Mr.ImpossiblebyLorettaChase

by Candy Sunday, March 06, 2005 at 03:49 PM
Our Grade:
A-
Title: Mr. Impossible
Author: Loretta Chase
Publication Info: Berkley Sensation 2005, ISBN: 0425201503
Genre: Historical: European


Have I ever mentioned how happy I am that Loretta Chase is writing regularly again? You might’ve gotten an inkling since I actually dedicated three—THREE—entries on this website on my search for a copy of Mr. Impossible. And I’m as happy as Dieter getting his monkey touched to report that with her latest effort, Chase doesn’t disappoint. (She rarely does; the only time I’ve been less than impressed with her work was with The Last Hellion, but the less said about that book the better.) Mr. Impossible is almost perfect, and I stayed up until 5 a.m. Saturday morning finishing it, trying not to bounce too hard with suppressed glee so I wouldn’t wake The Very Tall Husband.

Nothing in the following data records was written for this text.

Lemma well_formed_attach (start : Position) (nl : list TreeNode) (i : nat)
  (v : Position) :
  well_formed start nl -> (i < length nl)%nat ->
  well_formed start (attach nl i v).
Proof.
  intros Hwf Hi. pose proof Hwf as [Hroot Hparent Hkids]. split.
  - destruct Hroot as (root & H0 & Hp & Hv).
    destruct (attach_lookup_old nl i v 0 root H0) as (r' & Hr' & Hval & Hpar).
    exists r'. split; [easy|]. split; congruence.
  - intros j n' Hj Hpos.
    apply attach_lookup_inv in Hj as [[-> ->]|(n & Hn & _ & Hp & _)].
    + exists i. now split.
    + rewrite Hp. eauto.
  - intros j n' Hj. rewrite kids_attach.
    apply attach_lookup_inv in Hj as [[-> ->]|(n & Hn & _ & _ & Hc)].
    + rewrite decide_False by lia.
      now rewrite (kids_beyond start) by (easy || lia).
    + rewrite Hc, (Hkids j n Hn).
      destruct (decide (j = i)) as [->|Hne].
      * now rewrite decide_True.
      * rewrite decide_False by congruence. now rewrite app_nil_r.
Qed.

Lemma well_formed_start (cfg : RunConfig) :
  well_formed (start_position cfg) [start_node cfg].
Proof.
  split.
  - exists (start_node cfg). now repeat split.
  - intros [|i] n Hn Hpos; [lia|]. now destruct i.
  - intros [|i] n Hn; [|now destruct i]. injection Hn as <-. reflexivity.
Qed.

Lemma well_formed_nonempty (start : Position) (nl : list TreeNode) :
  well_formed start nl -> nl <> [].
Proof. intros [(root & H0 & _) _ _] ->. discriminate. Qed.

Lemma well_formed_step (cfg : RunConfig) (sample : Z * Z)
  (nl nl' : list TreeNode) (o : Outcome) :
  well_formed (start_position cfg) nl -> step cfg sample nl o nl' ->
  well_formed (start_position cfg) nl'.
Proof.
  intros Hwf Hstep.
  inversion Hstep; subst; auto; apply well_formed_attach; auto;
    repeat match goal with
      | H : first_nearest _ _ _ _ |- _ => destruct H as (_ & H & _)
      end; eauto using lookup_lt_Some.
Qed.

(** Every node of a well-formed list is linked to the root: following
    parent references from it reaches index 0, in at most as many hops as
    its own index. *)
Lemma well_formed_connected (start : Position) (nl : list TreeNode) :
  well_formed start nl ->
  forall i, (i < length nl)%nat ->
    exists k, (k <= i)%nat /\ ancestor nl k i = Some 0%nat.
Proof.
  intros Hwf i. induction i as [i IH] using lt_wf_ind. intros Hi.
  destruct i as [|i]; [exists 0%nat; now split|].
  destruct (lookup_lt_is_Some_2 nl (S i) Hi) as [n Hn].
  destruct (wf_parent _ _ Hwf _ _ Hn) as (p & Hp & Hlt); [lia|].
  destruct (IH p) as (k & Hk & Hanc); [lia|lia|].
  exists (S k). split; [lia|]. simpl. unfold parent_of. now rewrite Hn, Hp.
Qed.

(** ** Evaluating the planner on concrete inputs *)

Lemma norm_lt (a : Position) (d : R) :
  0 < d -> a.1 * a.1 + a.2 * a.2 < d * d -> norm a < d.
Proof.
  intros Hd Hsq. pose proof (norm_nonneg a). pose proof (norm_square a). nra.
Qed.

Lemma norm_ge (a : Position) (d : R) :
  d * d <= a.1 * a.1 + a.2 * a.2 -> d <= norm a.
Proof.
  intros Hsq. pose proof (norm_nonneg a). pose proof (norm_square a). nra.
Qed.

(** Replace the first norm of the goal by its value [d]. *)
Ltac norm_is d :=
  match goal with
  | |- context [norm ?a] =>
      rewrite (norm_value a d) by (simpl; lra)
  end.

(** Settle the comparisons between constants. *)
Ltac compare_consts :=
  repeat match goal with
    | |- context [Rltb ?x ?y] =>
        first [ rewrite (proj2 (Rltb_true x y)) by (simpl; lra)
              | rewrite (proj2 (Rltb_false x y)) by (simpl; lra) ]
    | |- context [Rneqb ?x ?y] =>
        first [ rewrite (proj2 (Rneqb_true x y)) by (simpl; lra)
              | rewrite (proj2 (Rneqb_false x y)) by (simpl; lra) ]
    | |- context [Rmin ?x ?y] =>
        first [ rewrite (Rmin_left x y) by (simpl; lra)
              | rewrite (Rmin_right x y) by (simpl; lra) ]
    end.


Lemma norm_le_norm (a b : Position) :
  a.1 * a.1 + a.2 * a.2 <= b.1 * b.1 + b.2 * b.2 -> norm a <= norm b.
Proof. intros H. now apply sqrt_le_1_alt. Qed.

Lemma norm_lt_norm (a b : Position) :
  a.1 * a.1 + a.2 * a.2 < b.1 * b.1 + b.2 * b.2 -> norm a < norm b.
Proof. intros H. apply sqrt_lt_1_alt. split; [apply sum_squares_nonneg|easy]. Qed.

Lemma first_nearest_intro (nl : list TreeNode) (sample : Z * Z) (m : nat)
  (mn : TreeNode) :
  nl !! m = Some mn ->
  Forall (fun n => sample_distance (sample_position sample) mn
                   <= sample_distance (sample_position sample) n) nl ->
  Forall (fun n => sample_distance (sample_position sample) mn
                   < sample_distance (sample_position sample) n) (take m nl) ->
  first_nearest nl sample m mn.
Proof.
  intros Hm Hle Hlt. split; [eapply lookup_lt_Some; eauto|]. split; [easy|]. split.
  - intros j n _ Hj. eapply Forall_lookup_1 in Hle; eauto.
  - intros j n Hjm Hj. apply (Forall_lookup_1 _ _ j n Hlt).
    now rewrite lookup_take_lt.
Qed.

Lemma candidate_value (cfg : RunConfig) (sample : Z * Z) (mn : TreeNode) (d : R) :
  sample_distance (sample_position sample) mn = d ->
  candidate cfg sample mn =
  ((val mn).1 + (IZR sample.1 - (val mn).1) / d * step_size cfg,
   (val mn).2 + (IZR sample.2 - (val mn).2) / d * step_size cfg).
Proof. intros <-. reflexivity. Qed.

(** Unfolding the [while] loop by one iteration. *)
Lemma rrt_loop_cons (cfg : RunConfig) (sample : Z * Z) (rest : list (Z * Z))
  (nl nl' : list TreeNode) (o : Outcome) :
  (Z.of_nat (length nl) < node_limit cfg)%Z ->
  iteration cfg sample nl = Some (o, nl') ->
  rrt_loop cfg (sample :: rest) nl =
  match o with
  | Completed => Finished true nl'
  | _ => rrt_loop cfg rest nl'
  end.
Proof.
  intros Hlt Hit. simpl. rewrite Hit.
  apply Z.ltb_lt in Hlt. rewrite Hlt. now destruct o.
Qed.

Lemma rrt_loop_nil (cfg : RunConfig) (nl : list TreeNode) :
  (Z.of_nat (length nl) < node_limit cfg)%Z -> rrt_loop cfg [] nl = Pending nl.
Proof. intros Hlt. simpl. apply Z.ltb_lt in Hlt. now rewrite Hlt. Qed.

Lemma rrt_loop_full (cfg : RunConfig) (samples : list (Z * Z))
  (nl : list TreeNode) :
  (node_limit cfg <= Z.of_nat (length nl))%Z ->
  rrt_loop cfg samples nl = Finished false nl.
Proof.
  intros Hge. apply Z.ltb_ge in Hge. destruct samples; simpl; now rewrite Hge.
Qed.

(** Equality of concrete node lists, coordinate by coordinate. *)
Create HintDb rrt_nodes.
#[local] Hint Unfold attach add_child start_node new_TreeNode
  corridor_1 corridor_2 corridor_3 : rrt_nodes.

Ltac same_nodes :=
  autounfold with rrt_nodes; simpl;
  repeat match goal with
    | |- Some _ = Some _ => f_equal
    | |- (_, _) = (_, _) => f_equal
    | |- _ :: _ = _ :: _ => f_equal
    | |- mkTreeNode _ _ _ = mkTreeNode _ _ _ => f_equal
    | |- @eq R _ _ => simpl; lra
    | |- _ => reflexivity
    end.

(** Comparisons of concrete distances, through their squares. *)
Ltac far_enough :=
  unfold near_goal, sample_distance; simpl;
  first [ apply Rle_not_lt, norm_ge; simpl; lra
        | apply norm_lt; simpl; lra
        | apply norm_le_norm; simpl; lra
        | apply norm_lt_norm; simpl; lra ].

(** A concrete candidate that clears every obstacle of a concrete list. *)
Ltac no_collision :=
  let o := fresh "o" in
  let Hin := fresh "Hin" in
  apply collision_false; intros o Hin; simpl in Hin;
  repeat (destruct Hin as [<-|Hin];
          [ apply not_true_is_false;
            first [ rewrite collides_circle, <- norm_vsub; far_enough
                  | rewrite collides_rectangle; simpl;
                    intros [[? ?] [? ?]]; lra ] | ]);
  try contradiction.

(** Run the next iteration of a concrete run, given what it returns. *)
Ltac run_iteration H :=
  erewrite rrt_loop_cons; cycle 1;
  [ simpl; lia | exact H | cbv beta iota ].

Lemma corridor_iteration_1 (limit : Z) :
  iteration (corridor_with limit) (5, 0)%Z [start_node (corridor_with limit)]
  = Some (Extended, corridor_1).
Proof.
  set (cfg := corridor_with limit).
  assert (sample_distance (sample_position (5, 0)%Z) (start_node cfg) = 5)
    as Hd by (apply norm_value; simpl; lra).
  replace corridor_1 with
    (attach [start_node cfg] 0 (candidate cfg (5, 0)%Z (start_node cfg)))
    by (rewrite (candidate_value _ _ _ 5 Hd); same_nodes).
  apply step_iteration, step_extended.
  - apply all_far_Forall. repeat constructor; far_enough.
  - apply first_nearest_intro; [easy| |]; repeat constructor; far_enough.
  - rewrite Hd. lra.
  - rewrite (candidate_value _ _ _ 5 Hd). no_collision.
Qed.

Lemma corridor_iteration_2 (limit : Z) :
  iteration (corridor_with limit) (5, 0)%Z corridor_1
  = Some (Extended, corridor_2).
Proof.
  set (cfg := corridor_with limit).
  set (mn := mkTreeNode (1, 0) (Some 0%nat) []).
  assert (sample_distance (sample_position (5, 0)%Z) mn = 4)
    as Hd by (apply norm_value; simpl; lra).
  replace corridor_2 with (attach corridor_1 1 (candidate cfg (5, 0)%Z mn))
    by (rewrite (candidate_value _ _ _ 4 Hd); same_nodes).
  apply step_iteration, step_extended.
  - apply all_far_Forall. repeat constructor; far_enough.
  - apply first_nearest_intro; [easy| |]; repeat constructor; far_enough.
  - rewrite Hd. lra.
  - rewrite (candidate_value _ _ _ 4 Hd). no_collision.
Qed.

Lemma corridor_iteration_3 :
  iteration corridor (5, 0)%Z corridor_2 = Some (Completed, corridor_3).
Proof.
  replace corridor_3 with (attach corridor_2 2 (goal_position corridor))
    by same_nodes.
  apply step_iteration.
  apply (step_completed _ _ _ 2%nat (mkTreeNode (2, 0) (Some 1%nat) []));
    [easy|far_enough|].
  intros [|[|j]] m Hj; [| |lia]; intros [= <-]; far_enough.
Qed.

Lemma corridor_run :
  run_rrt_2D corridor [(5, 0); (5, 0); (5, 0)]%Z = Finished true corridor_3.
Proof.
  unfold run_rrt_2D.
  run_iteration (corridor_iteration_1 1000).
  run_iteration (corridor_iteration_2 1000).
  run_iteration corridor_iteration_3.
  reflexivity.
Qed.

(** ** Atomic iterations *)

Lemma attach_commits_one (nl : list TreeNode) (p : nat) (v : Position) :
  (p < length nl)%nat -> commits_one nl p v (attach nl p v).
Proof.
  intros Hp. destruct (lookup_lt_is_Some_2 nl p Hp) as [pn Hpn].
  split; [apply length_attach|]. split; [apply attach_lookup_new|]. split.
  - exists pn. split; [easy|]. now apply attach_lookup_parent.
  - intros j Hne Hj. now apply attach_lookup_other.
Qed.

Lemma step_atomic (cfg : RunConfig) (sample : Z * Z) (nl nl' : list TreeNode)
  (o : Outcome) :
  step cfg sample nl o nl' ->
  match o with
  | Completed | Extended =>
      exists p v, (p < length nl)%nat /\ commits_one nl p v nl'
  | Collided | Stalled => nl' = nl
  end.
Proof.
  intros Hstep. inversion Hstep; subst; try reflexivity;
    repeat match goal with
      | H : first_nearest _ _ _ _ |- _ => destruct H as (_ & H & _)
      end;
    eexists _, _; (split; [|apply attach_commits_one]);
    eauto using lookup_lt_Some.
Qed.

(** C8. An iteration is atomic with respect to the tree.  On a node list
    that holds at least the root, the iteration returns normally and either
    commits exactly one node (the goal node or the steered candidate: a new
    last element, and one more child in its parent) or hands back the node
    list it was given.  The iterations whose candidate collides and those
    whose nearest distance is zero are of the second kind. *)
Theorem iteration_atomic (cfg : RunConfig) (sample : Z * Z)
  (nl : list TreeNode) :
  nl <> [] ->
  exists o nl',
    iteration cfg sample nl = Some (o, nl') /\
    step cfg sample nl o nl' /\
    match o with
    | Completed | Extended =>
        exists p v, (p < length nl)%nat /\ commits_one nl p v nl'
    | Collided | Stalled => nl' = nl
    end.
Proof.
  intros Hne.
  destruct (iteration_step cfg sample nl Hne) as (o & nl' & Hit & Hstep).
  exists o, nl'. split; [easy|]. split; [easy|].
  now apply (step_atomic cfg sample).
Qed.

Daphne Pembroke fell in love with hieroglyphics the first time she saw them as a little girl, and has dedicated her life to doing what no scholar has succeeded thus far: finding the key to translating those odd little picture-words. Her dedication to furthering her knowledge is so fierce that when she was 19, she married a clergyman 35 years her senior because of his extensive book collection. Unfortunately, but not surprisingly, Virgil Pembroke turns out to be a stuffy, passive-aggressive asswipe; ref. Romance Novel Commandment No. 42: “Thou shalt not suffer a heroine who hath a happy first marriage with an excellent sex life to live, though the hero may be allowed provided the former wife be uncommon delicate of constitution and expire painfully during childbirth, consequently leading to years of self-flagellation, anguish and guilt.”